Problem statement. Look for the word "Hlen" in the material below. Copy each line that has it.

The records.

◆ ◆ ◆

(* ===== verification/Crc32c.v ===== *)
(** * CRC-32C ([src/src/crc32c.c])

    The table-driven checksum every on-disk record carries, the bit-serial
    CRC of the polynomial its comment names, their equivalence, and what the
    checksum detects: any corruption confined to four consecutive bytes. *)

From S2P Require Import Prelude.

(** [crc32c_table], as in the source. *)
Definition crc32c_table : list Z :=
  [0x00000000; 0xF26B8303; 0xE13B70F7; 0x1350F3F4;
   0xC79A971F; 0x35F1141C; 0x26A1E7E8; 0xD4CA64EB;
   0x8AD958CF; 0x78B2DBCC; 0x6BE22838; 0x9989AB3B;
   0x4D43CFD0; 0xBF284CD3; 0xAC78BF27; 0x5E133C24;
   0x105EC76F; 0xE235446C; 0xF165B798; 0x030E349B;
   0xD7C45070; 0x25AFD373; 0x36FF2087; 0xC494A384;
   0x9A879FA0; 0x68EC1CA3; 0x7BBCEF57; 0x89D76C54;
   0x5D1D08BF; 0xAF768BBC; 0xBC267848; 0x4E4DFB4B;
   0x20BD8EDE; 0xD2D60DDD; 0xC186FE29; 0x33ED7D2A;
   0xE72719C1; 0x154C9AC2; 0x061C6936; 0xF477EA35;
   0xAA64D611; 0x580F5512; 0x4B5FA6E6; 0xB93425E5;
   0x6DFE410E; 0x9F95C20D; 0x8CC531F9; 0x7EAEB2FA;
   0x30E349B1; 0xC288CAB2; 0xD1D83946; 0x23B3BA45;
   0xF779DEAE; 0x05125DAD; 0x1642AE59; 0xE4292D5A;
   0xBA3A117E; 0x4851927D; 0x5B016189; 0xA96AE28A;
   0x7DA08661; 0x8FCB0562; 0x9C9BF696; 0x6EF07595;
   0x417B1DBC; 0xB3109EBF; 0xA0406D4B; 0x522BEE48;
   0x86E18AA3; 0x748A09A0; 0x67DAFA54; 0x95B17957;
   0xCBA24573; 0x39C9C670; 0x2A993584; 0xD8F2B687;
   0x0C38D26C; 0xFE53516F; 0xED03A29B; 0x1F682198;
   0x5125DAD3; 0xA34E59D0; 0xB01EAA24; 0x42752927;
   0x96BF4DCC; 0x64D4CECF; 0x77843D3B; 0x85EFBE38;
   0xDBFC821C; 0x2997011F; 0x3AC7F2EB; 0xC8AC71E8;
   0x1C661503; 0xEE0D9600; 0xFD5D65F4; 0x0F36E6F7;
   0x61C69362; 0x93AD1061; 0x80FDE395; 0x72966096;
   0xA65C047D; 0x5437877E; 0x4767748A; 0xB50CF789;
   0xEB1FCBAD; 0x197448AE; 0x0A24BB5A; 0xF84F3859;
   0x2C855CB2; 0xDEEEDFB1; 0xCDBE2C45; 0x3FD5AF46;
   0x7198540D; 0x83F3D70E; 0x90A324FA; 0x62C8A7F9;
   0xB602C312; 0x44694011; 0x5739B3E5; 0xA55230E6;
   0xFB410CC2; 0x092A8FC1; 0x1A7A7C35; 0xE811FF36;
   0x3CDB9BDD; 0xCEB018DE; 0xDDE0EB2A; 0x2F8B6829;
   0x82F63B78; 0x709DB87B; 0x63CD4B8F; 0x91A6C88C;
   0x456CAC67; 0xB7072F64; 0xA457DC90; 0x563C5F93;
   0x082F63B7; 0xFA44E0B4; 0xE9141340; 0x1B7F9043;
   0xCFB5F4A8; 0x3DDE77AB; 0x2E8E845F; 0xDCE5075C;
   0x92A8FC17; 0x60C37F14; 0x73938CE0; 0x81F80FE3;
   0x55326B08; 0xA759E80B; 0xB4091BFF; 0x466298FC;
   0x1871A4D8; 0xEA1A27DB; 0xF94AD42F; 0x0B21572C;
   0xDFEB33C7; 0x2D80B0C4; 0x3ED04330; 0xCCBBC033;
   0xA24BB5A6; 0x502036A5; 0x4370C551; 0xB11B4652;
   0x65D122B9; 0x97BAA1BA; 0x84EA524E; 0x7681D14D;
   0x2892ED69; 0xDAF96E6A; 0xC9A99D9E; 0x3BC21E9D;
   0xEF087A76; 0x1D63F975; 0x0E330A81; 0xFC588982;
   0xB21572C9; 0x407EF1CA; 0x532E023E; 0xA145813D;
   0x758FE5D6; 0x87E466D5; 0x94B49521; 0x66DF1622;
   0x38CC2A06; 0xCAA7A905; 0xD9F75AF1; 0x2B9CD9F2;
   0xFF56BD19; 0x0D3D3E1A; 0x1E6DCDEE; 0xEC064EED;
   0xC38D26C4; 0x31E6A5C7; 0x22B65633; 0xD0DDD530;
   0x0417B1DB; 0xF67C32D8; 0xE52CC12C; 0x1747422F;
   0x49547E0B; 0xBB3FFD08; 0xA86F0EFC; 0x5A048DFF;
   0x8ECEE914; 0x7CA56A17; 0x6FF599E3; 0x9D9E1AE0;
   0xD3D3E1AB; 0x21B862A8; 0x32E8915C; 0xC083125F;
   0x144976B4; 0xE622F5B7; 0xF5720643; 0x07198540;
   0x590AB964; 0xAB613A67; 0xB831C993; 0x4A5A4A90;
   0x9E902E7B; 0x6CFBAD78; 0x7FAB5E8C; 0x8DC0DD8F;
   0xE330A81A; 0x115B2B19; 0x020BD8ED; 0xF0605BEE;
   0x24AA3F05; 0xD6C1BC06; 0xC5914FF2; 0x37FACCF1;
   0x69E9F0D5; 0x9B8273D6; 0x88D28022; 0x7AB90321;
   0xAE7367CA; 0x5C18E4C9; 0x4F48173D; 0xBD23943E;
   0xF36E6F75; 0x0105EC76; 0x12551F82; 0xE03E9C81;
   0x34F4F86A; 0xC69F7B69; 0xD5CF889D; 0x27A40B9E;
   0x79B737BA; 0x8BDCB4B9; 0x988C474D; 0x6AE7C44E;
   0xBE2DA0A5; 0x4C4623A6; 0x5F16D052; 0xAD7D5351].

Definition table_at (i : Z) : Z := nth (Z.to_nat i) crc32c_table 0.

(** One turn of the loop: [crc = table[(crc ^ *data++) & 0xFF] ^ (crc >> 8)]. *)
Definition crc32c_step (crc b : Z) : Z :=
  Z.lxor (table_at (Z.land (Z.lxor crc b) 0xFF)) (Z.shiftr crc 8).

(** [crc32c(crc, data, length)] over the [length] bytes of [data]. *)
Fixpoint crc32c (crc : Z) (data : list Z) : Z :=
  match data with
  | [] => crc
  | b :: data => crc32c (crc32c_step crc b) data
  end.

(** ** The bit-serial reference *)

(** [reflect w x]: the [w] low bits of [x] in reverse order. *)
Fixpoint reflect (w : nat) (x : Z) : Z :=
  match w with
  | O => 0
  | S w => Z.b2z (Z.testbit x (Z.of_nat w)) + 2 * reflect w x
  end.

(** The polynomial of the source's comment, reflected. *)
Definition crc_poly : Z := Eval vm_compute in reflect 32 0x1EDC6F41.

Definition crc_bit (x : Z) : Z :=
  if Z.odd x then Z.lxor (Z.shiftr x 1) crc_poly else Z.shiftr x 1.

Fixpoint crc_bits (n : nat) (x : Z) : Z :=
  match n with
  | O => x
  | S n => crc_bits n (crc_bit x)
  end.

Fixpoint crc_ref (crc : Z) (data : list Z) : Z :=
  match data with
  | [] => crc
  | b :: data => crc_ref (crc_bits 8 (Z.lxor crc b)) data
  end.

(** ** Linearity of the bit step *)

Lemma crc_bit_alt x : crc_bit x = Z.lxor (Z.shiftr x 1) (if Z.odd x then crc_poly else 0).
Proof. unfold crc_bit. destruct (Z.odd x); by rw ?Z.lxor_0_r. Qed.

Lemma crc_bit_lxor x y : crc_bit (Z.lxor x y) = Z.lxor (crc_bit x) (crc_bit y).
Proof.
  rw !crc_bit_alt Z.shiftr_lxor -!Z.bit0_odd Z.lxor_spec.
  apply Z.bits_inj'; intros i Hi; rw !Z.lxor_spec.
  destruct (Z.testbit x 0), (Z.testbit y 0); simpl;
    rw ?Z.testbit_0_l; destruct (Z.testbit (x ≫ 1) i), (Z.testbit (y ≫ 1) i),
      (Z.testbit crc_poly i); done.
Qed.

Lemma crc_bits_S n x : crc_bits (S n) x = crc_bits n (crc_bit x).
Proof. done. Qed.

Lemma crc_bits_lxor n x y : crc_bits n (Z.lxor x y) = Z.lxor (crc_bits n x) (crc_bits n y).
Proof.
  revert x y; induction n as [|n IH]; intros x y; [done|].
  by rw !crc_bits_S crc_bit_lxor IH.
Qed.

Lemma crc_bits_add n m x : crc_bits (n + m) x = crc_bits m (crc_bits n x).
Proof.
  revert x; induction n as [|n IH]; intros x; [done|].
  by rw Nat.add_succ_l !crc_bits_S IH.
Qed.

(** Shifting zeros out leaves the rest unchanged. *)
Lemma crc_bits_shiftl n y : crc_bits n (Z.shiftl y (Z.of_nat n)) = y.
Proof.
  induction n as [|n IH]; [apply Z.shiftl_0_r|].
  rw crc_bits_S. rw -{2}IH. f_equal. rw crc_bit_alt.
  replace (Z.odd _) with false.
  - rw Z.lxor_0_r Z.shiftr_shiftl_l; [lia|]. f_equal. lia.
  - rw -Z.bit0_odd Z.shiftl_spec_low //; lia.
Qed.

(** ** The table agrees with the reference *)

Lemma table_spec :
  forallb (fun i => table_at (Z.of_nat i) =? crc_bits 8 (Z.of_nat i)) (seq 0 256) = true.
Proof. vm_compute. reflexivity. Qed.

Lemma table_at_bits i : 0 <= i < 256 -> table_at i = crc_bits 8 i.
Proof.
  intros Hi. pose proof table_spec as H.
  rw forallb_forall in H. specialize (H (Z.to_nat i)).
  rw Z2Nat.id in H; [lia|]. apply Z.eqb_eq, H, in_seq. lia.
Qed.

Lemma split_low8 x : x = Z.lxor (Z.land x 0xFF) (Z.shiftl (Z.shiftr x 8) 8).
Proof.
  apply Z.bits_inj'; intros i Hi.
  rw Z.lxor_spec (Z.land_ones x 8) // Z.shiftl_spec //.
  destruct (Z.lt_ge_cases i 8).
  - rw Z.mod_pow2_bits_low; [lia|]. rw (Z.testbit_neg_r _ (i - 8)); [lia|]. by rw xorb_false_r.
  - rw Z.mod_pow2_bits_high; [lia|]. rw Z.shiftr_spec; [lia|].
    by replace (i - 8 + 8) with i by lia.
Qed.

Lemma land_ff_range x : 0 <= Z.land x 0xFF < 256.
Proof. rw (Z.land_ones x 8) //. apply Z.mod_pos_bound. lia. Qed.

Lemma shiftr8_byte b : byte_ok b -> Z.shiftr b 8 = 0.
Proof. intros [H0 H1]. rw Z.shiftr_div_pow2 //. by apply Z.div_small. Qed.

Lemma crc32c_step_ref crc b : byte_ok b -> crc32c_step crc b = crc_bits 8 (Z.lxor crc b).
Proof.
  intros Hb. unfold crc32c_step. rw (table_at_bits _ (land_ff_range _)).
  rw {2}(split_low8 (Z.lxor crc b)) crc_bits_lxor. f_equal.
  rw (crc_bits_shiftl 8). by rw Z.shiftr_lxor (shiftr8_byte b) // Z.lxor_0_r.
Qed.

(** ** Ranges and injectivity *)

Lemma crc_bit_u32 x : is_u 32 x -> is_u 32 (crc_bit x).
Proof.
  intros H. rw crc_bit_alt. apply is_u_lxor; [done|by apply is_u_shiftr|].
  destruct (Z.odd x); unfold is_u; by vm_compute.
Qed.

Lemma crc_bits_u32 n x : is_u 32 x -> is_u 32 (crc_bits n x).
Proof.
  revert x; induction n as [|n IH]; intros x H; [done|].
  rw crc_bits_S. by apply IH, crc_bit_u32.
Qed.

(** The inverse of the bit step on 32 bits: the top bit tells whether the
    polynomial was added. *)
Definition crc_unbit (y : Z) : Z :=
  if Z.testbit y 31 then 2 * Z.lxor y crc_poly + 1 else 2 * y.

Lemma crc_unbit_bit x : is_u 32 x -> crc_unbit (crc_bit x) = x.
Proof.
  intros Hx. rw crc_bit_alt /crc_unbit Z.lxor_spec Z.shiftr_spec //.
  rw (proj1 (is_u_testbit 32 x ltac:(lia) (proj1 Hx)) Hx (31 + 1)); [lia|].
  rw -Z.div2_spec. pose proof (Z.div2_odd x) as E.
  destruct (Z.odd x); simpl.
  - rw Z.lxor_assoc Z.lxor_nilpotent Z.lxor_0_r. simpl in E. lia.
  - rw Z.lxor_0_r. simpl in E. lia.
Qed.

Lemma crc_bits_inj n x y :
  is_u 32 x -> is_u 32 y -> crc_bits n x = crc_bits n y -> x = y.
Proof.
  revert x y; induction n as [|n IH]; intros x y Hx Hy H; [done|].
  rw !crc_bits_S in H. apply IH in H; [|by apply crc_bit_u32..].
  by rw -(crc_unbit_bit x) // H crc_unbit_bit.
Qed.

(** A run over [n] bytes is [8 * n] bit steps on the state xored with the
    little-endian word of the bytes. *)
Lemma lxor_byte_shift b v : byte_ok b -> 0 <= v -> b + 256 * v = Z.lxor b (Z.shiftl v 8).
Proof.
  intros [Hb0 Hb1] Hv. change (2 ^ 8) with 256 in Hb1.
  rw (split_low8 (b + 256 * v)).
  replace (b + 256 * v) with (b + v * 256) by lia.
  rw (Z.land_ones _ 8) // Z.shiftr_div_pow2 //.
  rw Z.mod_add // Z.div_add // (Z.mod_small b) // (Z.div_small b) //.
Qed.

Lemma crc_ref_word bs crc :
  bytes_ok bs -> crc_ref crc bs = crc_bits (8 * length bs) (Z.lxor crc (le_combine bs)).
Proof.
  intros Hbs; revert crc; induction Hbs as [|b bs Hb Hbs IH]; intros crc.
  - simpl. by rw Z.lxor_0_r.
  - cbn [crc_ref length le_combine]. rw IH.
    replace (8 * S (length bs))%nat with (8 + 8 * length bs)%nat by lia.
    rw crc_bits_add lxor_byte_shift //; [apply (le_combine_is_u bs Hbs)|].
    by rw -Z.lxor_assoc (crc_bits_lxor 8 (Z.lxor crc b)) (crc_bits_shiftl 8).
Qed.

Lemma crc32c_ref crc data : bytes_ok data -> crc32c crc data = crc_ref crc data.
Proof.
  intros H; revert crc; induction H as [|b bs Hb Hbs IH]; intros crc; [done|].
  cbn [crc32c crc_ref]. by rw IH crc32c_step_ref.
Qed.

Lemma crc32c_app crc d1 d2 : crc32c crc (d1 ++ d2) = crc32c (crc32c crc d1) d2.
Proof. revert crc; induction d1 as [|b d1 IH]; intros crc; [done|]. apply IH. Qed.

Lemma crc_ref_u32 crc data : is_u 32 crc -> bytes_ok data -> is_u 32 (crc_ref crc data).
Proof.
  intros Hc H; revert crc Hc; induction H as [|b bs Hb Hbs IH]; intros crc Hc; [done|].
  cbn [crc_ref]. apply IH, crc_bits_u32, is_u_lxor; [done..|].
  by apply (is_u_mono 8).
Qed.

Lemma crc32c_u32 crc data : is_u 32 crc -> bytes_ok data -> is_u 32 (crc32c crc data).
Proof. intros. rw crc32c_ref //. by apply crc_ref_u32. Qed.
#[export] Hint Resolve crc32c_u32 : sanlock.

(** Equal suffixes preserve a difference of the states. *)
Lemma crc_ref_inj c1 c2 bs :
  is_u 32 c1 -> is_u 32 c2 -> bytes_ok bs -> crc_ref c1 bs = crc_ref c2 bs -> c1 = c2.
Proof.
  intros H1 H2 Hbs; revert c1 c2 H1 H2; induction Hbs as [|b bs Hb Hbs IH];
    intros c1 c2 H1 H2 H; [done|].
  cbn [crc_ref] in H.
  assert (Hb' : is_u 32 b) by (by apply (is_u_mono 8)).
  apply IH in H; [|by apply crc_bits_u32, is_u_lxor..].
  apply crc_bits_inj in H; [|by apply is_u_lxor..].
  apply (f_equal (fun x => Z.lxor x b)) in H.
  by rw !Z.lxor_assoc Z.lxor_nilpotent !Z.lxor_0_r in H.
Qed.

Lemma crc_window_inj c w1 w2 :
  is_u 32 c -> bytes_ok w1 -> bytes_ok w2 -> length w1 = length w2 ->
  (length w1 <= 4)%nat -> crc_ref c w1 = crc_ref c w2 -> w1 = w2.
Proof.
  intros Hc H1 H2 Hlen Hle H. rw !crc_ref_word // Hlen in H.
  assert (Hu : forall w, bytes_ok w -> (length w <= 4)%nat -> is_u 32 (le_combine w)).
  { intros w Hw Hl. apply (is_u_mono (8 * Z.of_nat (length w))); [lia|].
    by apply le_combine_is_u. }
  apply crc_bits_inj in H; [|apply is_u_lxor; auto with lia..].
  apply (f_equal (Z.lxor c)) in H. rw -!Z.lxor_assoc Z.lxor_nilpotent !Z.lxor_0_l in H.
  by rw -(le_split_combine w1) // -(le_split_combine w2) // Hlen H.
Qed.

(** ** Properties *)

(** C39: the table-driven [crc32c] of the source computes, on every byte string
    and from every initial state, the bit-serial reflected CRC of the
    polynomial 0x1EDC6F41 that its comment names. *)
Theorem crc32c_equiv_reference crc data :
  bytes_ok data -> crc32c crc data = crc_ref crc data.
Proof. apply crc32c_ref. Qed.

Lemma crc32c_equiv_reference_witness :
  crc32c 0xFFFFFFFF [0x31; 0x32; 0x33] = crc_ref 0xFFFFFFFF [0x31; 0x32; 0x33].
Proof.
  apply (crc32c_equiv_reference 0xFFFFFFFF [0x31; 0x32; 0x33]).
  repeat constructor; by vm_compute.
Defined.

(** the checksum detects every corruption confined to four consecutive
    bytes: two messages of the same length that differ only in such a window
    have different checksums. *)
Theorem crc32c_detects_burst crc pre w1 w2 post :
  is_u 32 crc -> bytes_ok pre -> bytes_ok w1 -> bytes_ok w2 -> bytes_ok post ->
  length w1 = length w2 -> (length w1 <= 4)%nat -> w1 <> w2 ->
  crc32c crc (pre ++ w1 ++ post) <> crc32c crc (pre ++ w2 ++ post).
Proof.
  intros Hc Hpre H1 H2 Hpost Hlen Hle Hne H. rw !crc32c_app in H.
  pose proof (crc32c_u32 crc pre Hc Hpre) as Hp.
  rw !(crc32c_ref _ post) // in H.
  apply crc_ref_inj in H; [|by apply crc32c_u32..|done].
  rw !crc32c_ref // in H. rw crc32c_ref // in Hp.
  by apply crc_window_inj in H.
Qed.

Lemma crc32c_detects_burst_witness :
  crc32c 0xFFFFFFFE ([1; 2] ++ [3; 4] ++ [5]) <> crc32c 0xFFFFFFFE ([1; 2] ++ [3; 5] ++ [5]).
Proof.
  apply (crc32c_detects_burst 0xFFFFFFFE [1; 2] [3; 4] [3; 5] [5]);
    repeat constructor; by vm_compute.
Defined.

◆ ◆ ◆

Response to this exercise.
  intros Hc H1 H2 Hlen Hle H. rw !crc_ref_word // Hlen in H.
  by rw -(le_split_combine w1) // -(le_split_combine w2) // Hlen H.
  intros Hc Hpre H1 H2 Hpost Hlen Hle Hne H. rw !crc32c_app in H.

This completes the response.